Various attribution methods have been developed to explain deep neural networks (DNNs) by inferring the attribution/importance/contribution score of each input variable to the final output. However, existing attribution methods are often built upon different heuristics. There remains a lack of a unified theoretical understanding of why these methods are effective and how they are related. To this end, for the first time, we formulate core mechanisms of fourteen attribution methods, which were designed on different heuristics, into the same mathematical system, i.e., the system of Taylor interactions. Specifically, we prove that attribution scores estimated by fourteen attribution methods can all be reformulated as the weighted sum of two types of effects, i.e., independent effects of each individual input variable and interaction effects between input variables. The essential difference among the fourteen attribution methods mainly lies in the weights of allocating different effects. Based on the above findings, we propose three principles for a fair allocation of effects to evaluate the faithfulness of the fourteen attribution methods.
研究の動機と目的
- DNNの寄与方法に対する統一的な理論的理解の必要性を動機づける。
- ネットワーク出力を独立効果と相互作用効果に分解する、Taylor 相互作用ベースの系を定式化する。

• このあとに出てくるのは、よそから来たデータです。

Lemma run_after_issue env r query args :
  In (query, args) (queryCalls (snd (Exec.run (getBooks env r)))) ->
  Exec.run (getBooks env r) =
    (fst (afterQuery (QueryContext env query args) (sinceMs env)),
     EvQueryContext query args
       :: EvLogPrintf (logLine query args (sinceMs env))
       :: snd (afterQuery (QueryContext env query args) (sinceMs env))).
Proof.
  intros Hin.
  destruct (getBooks_cases env r)
    as [(e & _ & Hrun)
       | (limit & offset & orderBy & q & a & Hl & Ho & Hs & Hb & Hrun)].
  - rewrite Hrun in Hin. destruct Hin.
  - rewrite Hrun in Hin. cbn [snd] in Hin. rewrite queryCalls_accepted in Hin.
    destruct Hin as [[= <- <-] | []]. exact Hrun.
Qed.

(** C7.  When the statement was issued and answered with a cursor, and
    some row of the cursor fails to decode or the cursor reports a terminal
    error once the rows are exhausted, [getBooks] returns that error and
    the nil slice: no book at all, whatever rows decoded before. *)
Theorem decode_failure_returns_no_books env r query args rows :
  In (query, args) (queryCalls (snd (Exec.run (getBooks env r)))) ->
  QueryContext env query args = inr rows ->
  Exists (fun s => exists e, s = ScanErr e) (Rows_next rows)
  \/ Rows_Err rows <> None ->
  exists e,
    (In (ScanErr e) (Rows_next rows) \/ Rows_Err rows = Some e)
    /\ fst (Exec.run (getBooks env r)) = (Nil, sinceMs env, Some e).
Proof.
  intros Hin Hq Hfail.
  rewrite (run_after_issue env r query args Hin). cbn [fst].
  rewrite Hq. cbn [afterQuery fst].
  destruct (scanRows (Rows_next rows) Nil) as [e | books] eqn:Hscan.
  - exists e. split; [| reflexivity]. left.
    clear - Hscan. revert Hscan. generalize (@Nil Book).
    induction (Rows_next rows) as [| [b | e'] rest IH]; intros acc Hscan.
    + discriminate.
    + right. eapply IH. exact Hscan.
    + left. cbn in Hscan. congruence.
  - destruct Hfail as [Hex | Herr].
    + destruct (scanRows_failure _ Nil Hex) as (e & _ & He). congruence.
    + destruct (Rows_Err rows) as [e |]; [| congruence].
      exists e. split; [now right | reflexivity].
Qed.

(** C3 on the code.  When the statement was issued and answered with a
    cursor of zero rows and no terminal error, [getBooks] returns no error
    and the nil slice it declared, never having appended to it, and the
    handler answers 200 with the JSON text null, not an empty array. *)
Theorem zero_rows_give_nil_and_json_null env r query args rows :
  In (query, args) (queryCalls (snd (Exec.run (getBooks env r)))) ->
  QueryContext env query args = inr rows ->
  Rows_next rows = [] ->
  Rows_Err rows = None ->
  fst (Exec.run (getBooks env r)) = (Nil, sinceMs env, None)
  /\ fst (makeGetBooksHandler env r) =
     http.mkResponse 200 "application/json" (Itoa (sinceMs env) ++ "ms")
                     (http.JSON json.Null).
Proof.
  intros Hin Hq Hrows Herr.
  assert (fst (Exec.run (getBooks env r)) = (Nil, sinceMs env, None)) as Hres.
  { rewrite (run_after_issue env r query args Hin). cbn [fst].
    rewrite Hq. cbn [afterQuery fst]. rewrite Hrows, Herr. reflexivity. }
  split; [exact Hres |].
  unfold makeGetBooksHandler.
  destruct (Exec.run (getBooks env r)) as [[[books ms] err] tr].
  cbn [fst] in Hres. injection Hres as -> -> ->. reflexivity.
Qed.

(** ** White space *)

(** Decoding a rune consumes at least one byte, so trimming with the
    string's length as fuel stops only where no white space is left. *)
Lemma DecodeRune_width s :
  s <> [] -> (1 <= snd (utf8.DecodeRune s) <= length s)%nat.
Proof.
  destruct s as [| s0 t]; [congruence | intros _].
  unfold utf8.DecodeRune.
  repeat match goal with
         | |- context [if ?c then _ else _] => destruct c
         | |- context [match ?x with _ => _ end] => destruct x
         end; cbn [snd length]; lia.
Qed.

Lemma lastStart_bounds rs : rs <> [] -> (1 <= utf8.lastStart rs)%nat.
Proof.
  destruct rs as [| b1 r1]; [congruence | intros _].
  unfold utf8.lastStart.
  repeat match goal with
         | |- context [if ?c then _ else _] => destruct c
         | |- context [match ?x with _ => _ end] => destruct x
         end; lia.
Qed.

- 既存の14の寄与方法がこの統一フレームワーク内で再定式化できることを示す。
- 入力変数への効果の割り当ての忠実さを評価する公正性原理を提案する。
提案手法
- DNN 出力をベースラインの周りでの Taylor 展開として定式化する: f(x) = f(b) + sum of independent effects phi(kappa) and interaction effects I(kappa).
- 適切な Taylor 項の総和として、generic independent effects psi(i) および generic interaction effects J(S) を定義する。
- Harsanyi dividend H(S) が general な相互作用効果 J(S) に等しいことを証明する。
- 各寄与 a_i が独立効果と相互作用効果の加重和として表現できることを示す: a_i = sum_j w_{i,j} psi(j) + sum_S w_{i,S} J(S).
- 14 の寄与方法をこのフレームワークへ統一的に対応づけるマッピングを提供し、各方法の配分ウェイトの明示的な式を示す。
実験結果
リサーチクエスチョン
- RQ1Can fourteen attribution methods be theoretically unified under a single Taylor interaction framework?
- RQ2How do independent and interaction effects contribute to input attributions, and how do different methods allocate these effects?
- RQ3What principles ensure faithful allocation of independent and interaction effects to input variables?
- RQ4How can existing attribution methods be expressed as reallocations of Taylor independent and interaction effects?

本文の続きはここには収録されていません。